>>>

Lemma zlen_enc_int k x : zlen (enc_int k x) = Z.of_nat (int_bytes k).
Proof. apply length_enc_int. Qed.

Lemma zlen_enc_header i v t : zlen (enc_header i v t) = 3.
Proof. unfold enc_header. rewrite !zlen_app, !zlen_enc_int. done. Qed.

Lemma zlen_enc_stream_header q a b : zlen (enc_stream_header q a b) = 15.
Proof. unfold enc_stream_header. rewrite !zlen_app, zlen_enc_header, !zlen_enc_int. done. Qed.

Lemma zlen_enc_stream_data o : stream_object_ok o -> zlen (enc_stream_data o) = 10 + so_length o.
Proof.
  intros [Hd _ Hl _]. unfold enc_stream_data.
  rewrite !zlen_app, !zlen_enc_int, zlen_wire_order, zlen_nil, zlen_take by lia. cbn. lia.
Qed.

Lemma pack_header_emits i v t : emits (protocolPackHeader i v t) (enc_header i v t) tt.
Proof. unfold protocolPackHeader, enc_header. emit. Qed.

Lemma pack_header_safe i v t : writer_safe (protocolPackHeader i v t).
Proof. unfold protocolPackHeader. safe. Qed.

(** A header is accepted exactly when its three bytes are the expected ones. *)
Lemma unpack_header_parses i v t i' v' t' :
  uint_ok 1 i' -> uint_ok 1 v' -> uint_ok 1 t' -> (i, v, t) = (i', v', t') ->
  parses (protocolUnpackHeader i v t) (enc_header i' v' t') UnpackValid.
Proof.
  intros Hi Hv Ht [= -> -> ->]. unfold protocolUnpackHeader, enc_header.
  eapply parses_bind; [eauto with wire|]. rewrite Z.eqb_refl. cbn [negb].
  eapply parses_bind; [eauto with wire|]. rewrite Z.eqb_refl. cbn [negb].
  rewrite <- (app_nil_r (enc_int U8 t')).
  eapply parses_bind; [eauto with wire|]. rewrite Z.eqb_refl. cbn [negb]. apply parses_ret.
Qed.

Lemma unpack_header_reads i v t :
  reads_upto 3 (protocolUnpackHeader i v t) (fun r => r = UnpackValid \/ r = UnpackInvalid).
Proof.
  unfold protocolUnpackHeader.
  eapply (reads_upto_bind 1 2); [apply reads_reads_upto, u8_reads| |lia].
  intros x _. destruct (negb (i =? x)).
  { eapply reads_upto_weaken; [by apply (reads_upto_ret _ (fun r => r = UnpackInvalid))|lia|auto]. }
  eapply (reads_upto_bind 1 1); [apply reads_reads_upto, u8_reads| |lia].
  intros y _. destruct (negb (v =? y)).
  { eapply reads_upto_weaken; [by apply (reads_upto_ret _ (fun r => r = UnpackInvalid))|lia|auto]. }
  eapply (reads_upto_bind 1 0); [apply reads_reads_upto, u8_reads| |lia].
  intros z _. destruct (negb (t =? z)); apply reads_upto_ret; auto.
Qed.
End StreamFacts.
#[export] Hint Resolve pack_header_emits pack_header_safe : wire.

Section StreamMessages.
Context `{Host}.

Lemma pack_stream_header_emits q a b :
  emits (streamProtocolPackHeader q a b) (enc_stream_header q a b) tt.
Proof. unfold streamProtocolPackHeader, enc_stream_header. emit. Qed.

Lemma pack_stream_header_safe q a b : writer_safe (streamProtocolPackHeader q a b).
Proof. unfold streamProtocolPackHeader. safe. Qed.

Lemma unpack_stream_header_parses out q a b :
  uint_ok 4 q -> uint_ok 4 a -> uint_ok 4 b ->
  parses (streamProtocolUnpackHeader out) (enc_stream_header q a b) (UnpackValid, (q, a, b)).
Proof.
  intros Hq Ha Hb. unfold streamProtocolUnpackHeader, enc_stream_header.
  eapply parses_bind.
  { apply unpack_header_parses; done. }
  rewrite decide_False by auto. eapply parses_bind; [auto with wire|].
  eapply parses_bind; [auto with wire|].
  rewrite <- (app_nil_r (enc_int U32 b)). eapply parses_bind; auto with wire.
Qed.

Lemma pack_stream_data_emits o :
  stream_object_ok o -> emits (streamProtocolPackData o) (enc_stream_data o) tt.
Proof.
  intros [Hd Hb Hl _]. unfold streamProtocolPackData, enc_stream_data.
  eapply emits_bind; [auto with wire|]. eapply emits_bind; [auto with wire|].
  eapply emits_bind; [|apply emits_ret].
  eapply field_emits, write_bytes_field; [lia|done].
Qed.

Lemma pack_stream_data_safe o : stream_object_ok o -> writer_safe (streamProtocolPackData o).
Proof.
  intros [Hd Hb Hl _]. unfold streamProtocolPackData. safe.
  eapply field_safe, write_bytes_field; [lia|done].
Qed.

(** The received object: the sender's bytes over the receiver's buffer. *)
Definition received (dest o : StreamObject) : StreamObject :=
  mkStreamObject
    (splice (so_data dest) 0 (take (Z.to_nat (so_length o)) (so_data o)))
    (so_length o) (so_tag o).

Lemma unpack_stream_data_parses dest o :
  stream_object_ok o -> zlen (so_data dest) = kStreamObjectDataMaxLength ->
  parses (streamProtocolUnpackData dest) (enc_stream_data o) (UnpackValid, received dest o).
Proof.
  intros [Hd Hb Hl Ht] Hdest. unfold streamProtocolUnpackData, enc_stream_data.
  eapply parses_bind; [auto with wire|].
  eapply parses_bind.
  { apply u16_parses. unfold uint_ok. unfold kStreamObjectDataMaxLength, kProtocolMaxLength, kNetPacketMaxLen in Hl. lia. }
  set (bs := wire_order (take (Z.to_nat (so_length o)) (so_data o))).
  assert (Hbs : zlen bs = so_length o) by (subst bs; rewrite zlen_wire_order; apply zlen_take; lia).
  rewrite <- Hbs at 1. eapply parses_bind; [apply read_bytes_parses; lia|].
  cbn beta iota. subst bs. rewrite wire_order_involutive. apply parses_ret.
Qed.

(** Whatever the fifteen header bytes are, reading them is safe ... *)
Lemma unpack_stream_header_reads out :
  reads_upto 15 (streamProtocolUnpackHeader out) (fun _ => True).
Proof.
  unfold streamProtocolUnpackHeader.
  eapply (reads_upto_bind 3 12); [apply unpack_header_reads| |lia].
  intros r _. case_decide.
  { eapply reads_upto_weaken; [by apply (reads_upto_ret _ (fun _ => True))|lia|auto]. }
  eapply (reads_upto_bind 4 8); [apply reads_reads_upto, u32_reads| |lia]. intros q _.
  eapply (reads_upto_bind 4 4); [apply reads_reads_upto, u32_reads| |lia]. intros a _.
  eapply (reads_upto_bind 4 0); [apply reads_reads_upto, u32_reads| |lia]. intros b _.
  by apply reads_upto_ret.
Qed.

(** ... and the object is read into its buffer or not at all, because a
    length above the buffer's is above the bytes the packet has left. *)
Lemma unpack_stream_data_needs dest s :
  bs_wf s -> zlen (so_data dest) = kStreamObjectDataMaxLength -> Forall byte (so_data dest) ->
  10 <= room s <= kStreamObjectDataMaxLength + 10 ->
  exists o m, streamProtocolUnpackData dest s = Done ((UnpackValid, o), skip s m) /\
    0 <= m <= room s /\ zlen (so_data o) = kStreamObjectDataMaxLength /\ uint_ok 2 (so_length o).
Proof.
  intros W Hd Hb Hr. unfold streamProtocolUnpackData.
  destruct (proj2 u64_reads s W ltac:(lia)) as (tag & E1 & Htag).
  rewrite (bind_done _ _ _ _ _ E1).
  assert (W1 : bs_wf (skip s 8)) by (apply skip_wf; [done|lia]).
  destruct (proj2 u16_reads _ W1) as (len & E2 & Hlen); [rewrite room_skip; lia|].
  rewrite (bind_done _ _ _ _ _ E2). rewrite skip_skip.
  assert (W2 : bs_wf (skip s (8 + 2))) by (apply skip_wf; [done|lia]).
  unfold uint_ok in Hlen.
  destruct (decide (len <= kStreamObjectDataMaxLength)) as [Hle|Hgt].
  - destruct (proj2 (read_bytes_needs (so_data dest) len ltac:(lia) Hb) _ W2)
      as ([d m] & k & E3 & Hk & Hdd & _ & _); [by apply room_nonneg|].
    rewrite (bind_done _ _ _ _ _ E3). eexists _, _. split; [rewrite skip_skip; reflexivity|].
    rewrite room_skip in Hk. split; [lia|]. split; [simpl; lia|done].
  - exists (mkStreamObject (so_data dest) len tag), (8 + 2).
    split; [|split; [lia|done]]. unfold bind, bitstream_read_bytes. rewrite wf_enough by done.
    rewrite (proj2 (Z.leb_gt _ _)); [done|]. rewrite room_skip. lia.
Qed.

<<<

**Problem to work on**
Take the line with "rewrite (proj2 (Z.leb_gt" and every line after it in the data, and please reproduce them exactly, leaving out all other lines.

**Response area**
    rewrite (proj2 (Z.leb_gt _ _)); [done|]. rewrite room_skip. lia.
Qed.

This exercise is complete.